Son las condiciones objetivas de una existencia paupérrima, las que los empujan a contrariar la formalidad. Es para ellos un problema económico objetivo, antes que una opción de vida. La informalidad es una estrategia de sobrevivencia, la única a la mano para que cientos de miles de familias peruanas consigan un lugar en este mundo. Según análisis económicos fríos del norte, el Perú debía haber ya estallado, si no lo ha hecho ha sido por la férrea voluntad de sobrevivir de los sectores populares.

Pero la informalidad que aquí describimos es de base popular y funciona como un recurso natural renovable explotado por disfrazados de formales que no manejan doce horas al día para llevar treinta soles al hogar, ni se hunden en agua barrosa o se encorvan en los socavones para extraer oro, ni perviven aislados plantando cocales, sino que frescos y limpios la organizan en cadena productiva, al final de la cual cosechan el dinero y viven raudos en camionetas de 70 mil dólares, casas de playa y jugosas cuentas que los bancos reciben sin taparse la nariz.
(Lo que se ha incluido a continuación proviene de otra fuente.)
(* ===== verification/ContainerRequest.v ===== *)
(** * ContainerRequest: the request a container is created by

    [container_config] of [ratect-core/src/docker.rs] and the builders of its
    parts.  The records are the fields of Docker's API that the code fills in. *)

From S2P Require Import Prelude Text Collections Values Config Passwd Labels Proxy CommandLine.
From S2P Require Import ContainerSpec Dockerignore Paths HostMounts.
From stdpp Require Import options.

(** ** Docker's types *)

Record PortBinding := mk_port_binding { pb_host_ip : option string; pb_host_port : option string }.
#[global] Instance PortBinding_eq_dec : EqDecision PortBinding.
Proof. solve_decision. Defined.

Notation PortMap := (gmap string (option (list PortBinding))).

Record DeviceRequest := mk_device_request {
  dr_path_on_host : option string;
  dr_path_in_container : option string;
  dr_cgroup_permissions : option string;
}.

Record ResourcesUlimits := mk_resources_ulimits {
  ru_name : option string;
  ru_soft : option Z;
  ru_hard : option Z;
}.

Record LogConfig := mk_log_config { lc_typ : option string; lc_config : option (gmap string string) }.

Record HealthConfig := mk_health_config {
  hcf_test : option (list string);
  hcf_interval : option Z;
  hcf_timeout : option Z;
  hcf_retries : option Z;
  hcf_start_period : option Z;
  hcf_start_interval : option Z;
}.

(** The one endpoint of a container on the task's network, and its aliases. *)
Record NetworkingConfig := mk_networking_config { nc_endpoints : gmap string (list string) }.

Record HostConfig := mk_host_config {
  hc_binds : option (list string);
  hc_extra_hosts : option (list string);
  hc_port_bindings : option PortMap;
  hc_cap_add : option (list string);
  hc_cap_drop : option (list string);
  hc_privileged : option bool;
  hc_shm_size : option Z;
  hc_devices : option (list DeviceRequest);
  hc_init : option bool;
  hc_log_config : option LogConfig;
  hc_tmpfs : option (gmap string string);
  hc_ulimits : option (list ResourcesUlimits);
  hc_group_add : option (list string);
  hc_dns : option (list string);
  hc_dns_search : option (list string);
  hc_dns_options : option (list string);
  hc_network_mode : option string;
}.

Record CreateConfig := mk_create_config {
  cc_hostname : option string;
  cc_image : option string;
  cc_cmd : option (list string);
  cc_entrypoint : option (list string);
  cc_env : option (list string);
  cc_exposed_ports : option (list string);
  cc_attach_stdout : option bool;
  cc_attach_stderr : option bool;
  cc_tty : option bool;
  cc_open_stdin : option bool;
  cc_attach_stdin : option bool;
  cc_stdin_once : option bool;
  cc_user : option string;
  cc_healthcheck : option HealthConfig;
  cc_working_dir : option string;
  cc_labels : option (gmap string string);
  cc_host_config : option HostConfig;
  cc_networking_config : option NetworkingConfig;
}.

(** ** The builders *)

Definition env_entry (p : string * string) : string := p.1 +:+ "=" +:+ p.2.

Definition build_env (environment : option (gmap string string)) : option (list string) :=
  match environment with
  | Some environment => Some (sort_strings (env_entry <$> map_to_list environment))
  | None => None
  end.

Definition host_entry (p : string * string) : string := p.1 +:+ ":" +:+ p.2.

Definition build_extra_hosts (additional_hosts : option (gmap string string))
    (host_gateway : option HostGateway) : option (list string) :=
  match additional_hosts, host_gateway with
  | None, None => None
  | _, _ =>
      let hosts : gmap string string :=
        match host_gateway with Some g => {[hg_name g := hg_address g]} | None => ∅ end in
      Some (sort_strings (host_entry <$> map_to_list (extend hosts additional_hosts)))
  end.

Definition build_devices (devices : option (list (string * string * option string)))
    : option (list DeviceRequest) :=
  match devices with
  | Some devices =>
      Some ((λ '(local, container, options),
        mk_device_request (Some local) (Some container) (Some (default "rwm" options))) <$> devices)
  | None => None
  end.

Definition build_network_mode (network : ContainerNetwork) : string :=
  match network with
  | TaskNetwork name => name
  | HostNetwork => "host"
  | NoNetwork => "none"
  | NetworkOf id => "container:" +:+ id
  end.

Definition build_networking_config (network : ContainerNetwork) (name : string)
    (additional_hostnames : option (list string)) : option NetworkingConfig :=
  match network with
  | TaskNetwork network => Some (mk_networking_config {[network := name :: default [] additional_hostnames]})
  | _ => None
  end.

Definition build_hostname (name : string) (network : ContainerNetwork) : option string :=
  if shares_namespace network then None else Some name.

Definition build_ulimits (ulimits : option (list (string * Z * Z))) : option (list ResourcesUlimits) :=
  match ulimits with
  | Some ulimits =>
      Some ((λ '(name, soft, hard), mk_resources_ulimits (Some name) (Some soft) (Some hard)) <$> ulimits)
  | None => None
  end.

(** [collect] into a map: the last of a repeated path wins. *)
Definition build_tmpfs_mounts (tmpfs : option (list (string * string))) : option (gmap string string) :=
  match tmpfs with Some tmpfs => Some (list_to_map (reverse tmpfs)) | None => None end.

Definition build_log_config (log_driver : option string) (log_options : option (gmap string string))
    : option LogConfig :=
  driver ← log_driver; Some (mk_log_config (Some driver) log_options).

(** [i64::try_from(nanos).unwrap_or(i64::MAX)] *)
Definition nanos (d : N) : Z := (Z.of_N d `min` i64_max)%Z.

Definition build_health_config (health_check : option HealthCheckOptions) : option HealthConfig :=
  match health_check with
  | Some h =>
      Some (mk_health_config ((λ command, ["CMD-SHELL"; command]) <$> ho_command h)
              (nanos <$> ho_interval h) (nanos <$> ho_timeout h) (Z.of_N <$> ho_retries h)
              (nanos <$> ho_start_period h) None)
  | None => None
  end.

Definition port_key (container_port : N) (protocol : string) : string :=
  show_N container_port +:+ "/" +:+ protocol.
Definition port_binding (local_port : N) : PortBinding := mk_port_binding None (Some (show_N local_port)).

(** One round of the loop of [build_port_config]. *)
Definition add_port (st : list string * PortMap) (t : port_triple) : list string * PortMap :=
  let '(exposed, bindings) := st in
  let '(local_port, container_port, protocol) := t in
  let key := port_key container_port protocol in
  (push_new exposed key,
   <[key := Some (push_new (default [] (default None (bindings !! key))) (port_binding local_port))]> bindings).

Definition build_port_config (ports : option (list port_triple)) : option (list string * PortMap) :=
  match ports with
  | None | Some [] => None
  | Some ports => Some (foldl add_port ([], ∅) ports)
  end.

(** ** Terminals *)

Inductive ContainerIoStreaming := TaskContainerOnly | Interleaved.
Definition allows_interactive (s : ContainerIoStreaming) : bool :=
  match s with TaskContainerOnly => true | Interleaved => false end.

Definition should_use_tty (interactive stdin_is_tty stdout_is_tty : bool) : bool :=
  interactive && stdin_is_tty && stdout_is_tty.

(** What the process is connected to. *)
Record Terminal := mk_terminal { te_streaming : ContainerIoStreaming; te_stdin : bool; te_stdout : bool }.

Definition task_container_io (t : Terminal) (spec : ContainerSpec) : bool * bool :=
  let interactive := cs_interactive spec && allows_interactive (te_streaming t) in
  (interactive, should_use_tty interactive (te_stdin t) (te_stdout t)).

Definition then_true (b : bool) : option bool := if b then Some true else None.

Record StdinFlags := mk_stdin_flags {
  sf_tty : option bool;
  sf_open_stdin : option bool;
  sf_attach_stdin : option bool;
  sf_stdin_once : option bool;
}.

Definition stdin_flags (interactive use_tty : bool) : StdinFlags :=
  mk_stdin_flags (then_true use_tty) (then_true interactive) (then_true interactive) (then_true interactive).

(** ** The daemon's place *)

Inductive DaemonClass := Rootless | UsernsRemap | Desktop | RootfulLinux.
#[global] Instance DaemonClass_eq_dec : EqDecision DaemonClass.
Proof. solve_decision. Defined.
Definition is_remapped (c : DaemonClass) : bool :=
  match c with Rootless | UsernsRemap => true | Desktop | RootfulLinux => false end.

Inductive Transport := LocalSocket | NetworkTransport.
#[global] Instance Transport_eq_dec : EqDecision Transport.
Proof. solve_decision. Defined.

Definition transport_of_host (host : string) : Transport :=
  if starts_with "unix://" host || starts_with "npipe://" host then LocalSocket else NetworkTransport.

Definition classify (security_options : list string) (host_os : string) (transport : Transport)
    : DaemonClass :=
  let reports entry := bool_decide (entry ∈ security_options) in
  if reports "name=rootless" then Rootless
  else if reports "name=userns" then UsernsRemap
  else if bool_decide (host_os ∈ ["macos"; "windows"]) && bool_decide (transport = LocalSocket) then Desktop
  else RootfulLinux.

Definition creates_host_directories (shared : SharedContainerSpec) (transport : Transport) : bool :=
  sh_runs_as_host_user shared
  && (match sh_user_mapping shared with Some _ => true | None => false end
      || bool_decide (transport = LocalSocket)).

(** ** The request *)

Inductive create_error := HostNotPrepared (e : mount_error) | BadCommand (e : command_error).

Definition create_request (t : Terminal) (spec : ContainerSpec) : result CreateConfig command_error :=
  let shared := cs_shared spec in
  let options := sh_options shared in
  let network_options := sh_network_options shared in
  let? cmd := build_cmd (sh_command shared) (cs_additional_args spec) in
  let? entrypoint := match co_entrypoint options with
                     | Some e => let? argv := tokenize_command_line e in Ok (Some argv)
                     | None => Ok None
                     end in
  let port_config := build_port_config (no_ports network_options) in
  let is_task_container := bool_decide (cs_role spec = TaskRole) in
  let '(interactive, use_tty) := task_container_io t spec in
  let stdin := stdin_flags interactive use_tty in
  let host_config :=
    mk_host_config
      (match sh_volumes shared with Some binds => Some (to_bind_string <$> binds) | None => None end)
      (build_extra_hosts (no_additional_hosts network_options) (no_proxy_host_gateway network_options))
      (snd <$> port_config)
      (co_capabilities_to_add options) (co_capabilities_to_drop options) (co_privileged options)
      (co_shm_size options) (build_devices (co_devices options)) (Some (co_enable_init_process options))
      (build_log_config (co_log_driver options) (co_log_options options))
      (build_tmpfs_mounts (co_tmpfs options)) (build_ulimits (co_ulimits options)) (co_groups options)
      (co_dns options) (co_dns_search options) (co_dns_options options)
      (Some (build_network_mode (sh_network shared))) in
  Ok (mk_create_config
        (build_hostname (sh_name shared) (sh_network shared)) (Some (sh_image shared)) cmd entrypoint
        (build_env (sh_environment shared)) (fst <$> port_config)
        (then_true is_task_container) (then_true is_task_container)
        (sf_tty stdin) (sf_open_stdin stdin) (sf_attach_stdin stdin) (sf_stdin_once stdin)
        (sh_process_user shared) (build_health_config (sh_health_check shared))
        (co_working_directory options) (Some (cs_labels spec)) (Some host_config)
        (build_networking_config (sh_network shared) (sh_name shared)
           (no_additional_hostnames network_options))).

Definition container_config {F : Type} `{!HostFs F, !PathClean} (transport : Transport) (t : Terminal)
    (spec : ContainerSpec) (f : F) : F * list request * result CreateConfig create_error :=
  let shared := cs_shared spec in
  let '(f, asked, prepared) :=
    if creates_host_directories shared transport then
      ensure_host_volume_directories_exist (default [] (sh_volumes shared))
        (default [] (co_tmpfs (sh_options shared))) f
    else (f, [], Ok tt) in
  (f, asked,
   let? _ := map_err HostNotPrepared prepared in
   map_err BadCommand (create_request t spec)).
Estos disfrazados se han puesto suspicaces y han decidido pasar de financiadores de campañas ajenas a invertir ellos mismos y ser elegidos para guardar mejor sus intereses.

Si la informalidad es una cadena productiva, pues que primero se corte el combustible que la mueve; es decir, que se someta a ley a los grandes propietarios del transporte informal, a los organizadores de invasiones, a los importadores de chatarra, a los acopiadores de oro, a los narcotraficante de corbata, a los contrabandistas pesados y, de yapa, a las sanguijuelas del fútbol. Paralelamente, que funcione la formalización de los de abajo en espacios donde sea ambientalmente factible, porque de lo único que es culpable el pueblo informal es de su terca voluntad de vivir.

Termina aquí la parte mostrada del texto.